■ **YOUR GOAL**:
From the records below, transcribe only the lines running from the one with "rewrite IH. f_equal. lia." through the one with "(cs : list Cond)". Keep both of those end lines.

☆ ☆ ☆ ☆

Lemma where_loop_more sch names cs : forall k fuel z,
  named_schema sch names -> Forall (cond_ok names) cs -> (k <= 4)%nat ->
  (length cs < fuel)%nat ->
  where_loop fuel sch k (render_more names cs ++ 0 :: z) = Some (where_result k cs).
Proof.
  induction cs as [|c cs IH]; intros k fuel z Hs Hcs Hk Hf; destruct fuel as [|fuel]; try lia.
  - cbn [render_more app where_loop head]. unfold where_result. by rewrite take_nil.
  - cbn [length] in Hf. apply Forall_cons in Hcs as [Hc Hcs].
    assert (Hp : parse_condition (lit "AND " ++ render_cond names c ++ render_more names cs ++ 0 :: z) =
      Some (mkCondition [nth (c_col c) names 0] (op_text (c_op c)) (s8 (c_val c)),
            render_more names cs ++ 0 :: z)).
    { apply parse_rendered; [|by right]. eapply nth_name; [|done]. apply Hs. }
    rewrite <- (compile_rendered sch names k c cs) by done.
    cbn [render_more]. rewrite <- !app_assoc. change (lit " AND ") with (32 :: lit "AND ").
    cbn [app where_loop head]. change (32 =? 0) with false. cbv iota. cbn [skip_blanks].
    change (32 =? 32) with true. cbv iota.
    change (skip_blanks (lit "AND " ++ ?x)) with (Some (lit "AND " ++ x)). cbv iota.
    change (head (lit "AND " ++ ?x)) with (Some (ch "A")). cbv iota.
    change (ch "A" =? 0) with false. cbv iota. rewrite Hp. cbv iota beta.
    destruct (compile_condition _ _ _) as [first|] eqn:Ec; [|done].
    destruct (Nat.leb_spec 4 k) as [H4|H4]; [|by rewrite IH by (done || lia)].
    apply compile_condition_emits in Ec as [_ Hfail].
    destruct first as [i [m|]]; [done|]. by destruct (Hfail H4).
Qed.

Lemma where_loop_rendered sch names c cs fuel z :
  named_schema sch names -> Forall (cond_ok names) (c :: cs) -> (S (length cs) < fuel)%nat ->
  where_loop fuel sch 0 (render_where names (c :: cs) ++ 0 :: z) = Some (where_result 0 (c :: cs)).
Proof.
  intros Hs Hcs Hf. destruct fuel as [|fuel]; [lia|]. apply Forall_cons in Hcs as [Hc Hcs].
  pose proof (nth_name names c (ns_names _ _ Hs) Hc) as Hn.
  destruct (where_name_nonzero _ Hn) as [Hn0 Hn32].
  assert (Hp : parse_condition ([] ++ render_cond names c ++ render_more names cs ++ 0 :: z) =
      Some (mkCondition [nth (c_col c) names 0] (op_text (c_op c)) (s8 (c_val c)),
            render_more names cs ++ 0 :: z)) by (apply parse_rendered; [done|by left]).
  rewrite <- (compile_rendered sch names 0 c cs) by (done || lia).
  cbn [render_where]. rewrite <- app_assoc. cbn [app] in Hp. revert Hp. unfold render_cond at 1 2.
  intros Hp. cbn [app where_loop head skip_blanks] in Hp |- *.
  rewrite (proj2 (Z.eqb_neq _ _) Hn0), (proj2 (Z.eqb_neq _ _) Hn32). cbn [head].
  rewrite (proj2 (Z.eqb_neq _ _) Hn0), Hp. cbv iota beta.
  destruct (compile_condition _ _ _) as [first|]; [|done].
  by rewrite (where_loop_more sch names) by (done || lia).
Qed.
Lemma drain_loop_spec m out : forall n ws c d,
  a_out (hw_view d) = out -> captured m ws c -> (length out < n)%nat ->
  exists c' d', iterN (drain_step (4 * m)) n (accel_status (hw_view d), c, d) = inr (Some (c', d')) /\
    captured m (ws ++ out) c' /\ length (cap_buf c') = length (cap_buf c) /\
    hw_view d' = accel_drained (hw_view d).
Proof.
  induction out as [|w out IH]; intros n ws c d Ho Hc Hn; destruct n as [|n]; try lia;
    cbn [iterN drain_step].
  - destruct (Z.eqb_spec (Z.land (accel_status (hw_view d)) HW_STATUS_OUT_FIFO_EMPTY) 0) as [E|E].
    + by apply status_out_empty in E.
    + exists c, d. rewrite app_nil_r, accel_drained_nil by done. done.
  - rewrite (proj2 (Z.eqb_eq (Z.land (accel_status (hw_view d)) HW_STATUS_OUT_FIFO_EMPTY) 0))
      by (apply status_out_empty; by rewrite Ho).
    destruct (read_data_out_eq d w out Ho) as (d1 & -> & Hd1).
    destruct (capture_word_spec m ws w c Hc) as (c1 & -> & Hc1 & Hl1).
    destruct (read_status_eq d1) as (d2 & -> & Hd2).
    destruct (accel_drained_pop w out (hw_view d) Ho) as [Hdr Hpop].
    cbn [length] in Hn. rewrite <- Hd2.
    destruct (IH n (ws ++ [w]) c1 d2) as (c' & d' & E & Hc' & Hl & Hd'); [by rewrite Hd2, Hd1|done|lia|].
    exists c', d'. rewrite E. rewrite <- app_assoc in Hc'. split; [done|]. split; [done|].
    split; [lia|]. by rewrite Hd', Hd2, Hd1.
Qed.
(** The check of the first cell passes: it is a decimal digit. *)
Definition first_cell_digit (src : StreamSource) (col : nat) : Prop :=
  exists m b, memory src = Some m /\ memory_offset src = 0 /\ 0 < memory_size src /\
    m !! col = Some b /\ isdigit b = true.

Lemma compile_sum_call rq sch src names col :
  named_schema sch names -> agg_column names col -> first_cell_digit src col ->
  select_list rq = zbuf 256 (lit "SUM(" ++ [nth col names 0; ch ")"]) ->
  compile_select rq sch src = Some ([sum_instruction (Z.of_nat col)], None).
Proof.
  intros Hs [Hc Hp] (mem & b & Hm & Ho & Hsz & Hb & Hd) Hsel.
  unfold compile_select, compile_sum. rewrite Hsel.
  pose proof (Forall_nth_lt _ _ _ 0 (proj2 (ns_names _ _ Hs)) Hc) as Hn.
  destruct (where_name_nonzero _ Hn) as [Hn0 _].
  unfold zbuf. rewrite <- app_assoc.
  replace (ascii_strncasecmp_local (lit "SUM(" ++ ?[x]) (lit "COUNT(") 6) with (Some 16) by reflexivity.
  replace (ascii_strncasecmp_local (lit "SUM(" ++ ?[y]) (lit "SUM(") 4) with (Some 0) by reflexivity.
  change (16 =? 0) with false. change (0 =? 0) with true. cbv iota.
  change (drop 4 (lit "SUM(" ++ ?x)) with x.
  cbn [app copy_while]. unfold call_arg_char at 1.
  rewrite (proj2 (Z.eqb_neq _ _) Hp), (proj2 (Z.eqb_neq _ _) Hn0). cbn [orb negb].
  change (call_arg_char (ch ")")) with false. cbv iota beta.
  rewrite (find_named sch names) by done.
  rewrite (proj2 (Z.ltb_ge (Z.of_nat col) 0)) by lia.
  unfold sum_check. rewrite Hm, Ho, (proj2 (Z.ltb_lt _ _) Hsz).
  replace (Z.to_nat (0 + Z.of_nat col * Z.of_nat TABLE_CELL_SIZE)) with col
    by (unfold TABLE_CELL_SIZE; lia).
  rewrite Hb. apply isdigit_spec in Hd.
  replace (s8 b) with b by (unfold s8; Z.div_mod_to_equations; lia).
  change (ch "0") with 48. change (ch "9") with 57.
  by rewrite (proj2 (Z.ltb_ge b 48)), (proj2 (Z.ltb_ge 57 b)) by lia.
Qed.

(** The mathematical sum of a column of digits. *)
Fixpoint column_sum (col : Z) (rows : list Z) : Z :=
  match rows with [] => 0 | w :: rows => (row_col col w - 48) + column_sum col rows end.

Lemma sum_digits_column col rows :
  Forall (fun w => isdigit (row_col col w) = true) rows ->
  sum_digits col rows = u32 (column_sum col rows).
Proof.
  unfold sum_digits. intros Hr.
  enough (G : forall acc, foldl (fun acc w => u32 (acc + u8 (row_col col w - 48))) (u32 acc) rows =
    u32 (acc + column_sum col rows)).
  { specialize (G 0). by rewrite Z.add_0_l in G. }
  induction Hr as [|w rows Hw Hr IH]; intros acc; cbn [foldl column_sum]; [by rewrite Z.add_0_r|].
  apply isdigit_spec in Hw. rewrite (u8_small (row_col col w - 48)) by word_lia.
  replace (u32 (u32 acc + (row_col col w - 48))) with (u32 (acc + (row_col col w - 48)))
    by (unfold u32; rewrite Zplus_mod_idemp_l; done).
  rewrite IH. f_equal. lia.
Qed.

Section Aggregate.
  Context {D : Type} `{UserHw D}.

(** C10.  [COUNT(column)] leaves in the accumulator register the number of rows that
    satisfy the WHERE conditions (modulo 2^32), once the feed has ended. *)
Theorem count_query_correct (rq : QueryRequest) (sch : TableSchema) (names : list Z)
    (cs : list Cond) (col m : nat) (rows buf : list Z) (src : StreamSource) (d : D) :
  query_of rq sch names cs -> agg_column names col ->
  select_list rq = zbuf 256 (lit "COUNT(" ++ [nth col names 0; ch ")"]) ->
  Forall is_u32 rows -> source_rows rows 0 src -> (4 * m <= length buf)%nat ->
  (length (sc_held (scan (satisfies cs) (query_limit rq) rows)) <= 128)%nat ->
  exists d1 src' c d',
    compile_and_send_instructions rq sch src (hw_clear d) = Some (None, d1) /\
    feed_source_to_hardware src (4 * Z.of_nat (length rows)) true (4 * m) (mkCapture buf 0) d1 =
      Some (1, src', c, d') /\
    fst (IORD_32DIRECT USER_HW_0_BASE HW_REG_ACCUMULATOR_OFFSET d') =
      u32 (Z.of_nat (length (selected (satisfies cs) (query_limit rq) rows))).
Proof.
  intros Hq Ha Hsel Hu Hs Hb Hh.
  destruct (query_configured rq sch src names cs _ d Hq
    (compile_count_call rq sch src names col (qo_schema _ _ _ _ Hq) Ha Hsel)) as (d1 & E & Hc).
  destruct (count_fields (Z.of_nat col)) as [Hop _].
  destruct (send_agg_configured _ d1 _ _ (or_introl Hop) Hc) as [Hc2 _].
  destruct (query_feed rq sch names cs _ m rows src buf _ Hq eq_refl Hc2 Hu Hs Hb Hh) as
    (src' & c & d' & Ef & _ & _ & Hacc & _).
  eexists _, src', c, d'. split; [exact E|]. split; [exact Ef|]. rewrite hw_read_law. exact Hacc.
Qed.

☆ ☆ ☆ ☆

■ **RESULT OF THE EXERCISE**:
  rewrite IH. f_equal. lia.
Qed.

Section Aggregate.
  Context {D : Type} `{UserHw D}.

(** C10.  [COUNT(column)] leaves in the accumulator register the number of rows that
    satisfy the WHERE conditions (modulo 2^32), once the feed has ended. *)
Theorem count_query_correct (rq : QueryRequest) (sch : TableSchema) (names : list Z)
    (cs : list Cond) (col m : nat) (rows buf : list Z) (src : StreamSource) (d : D) :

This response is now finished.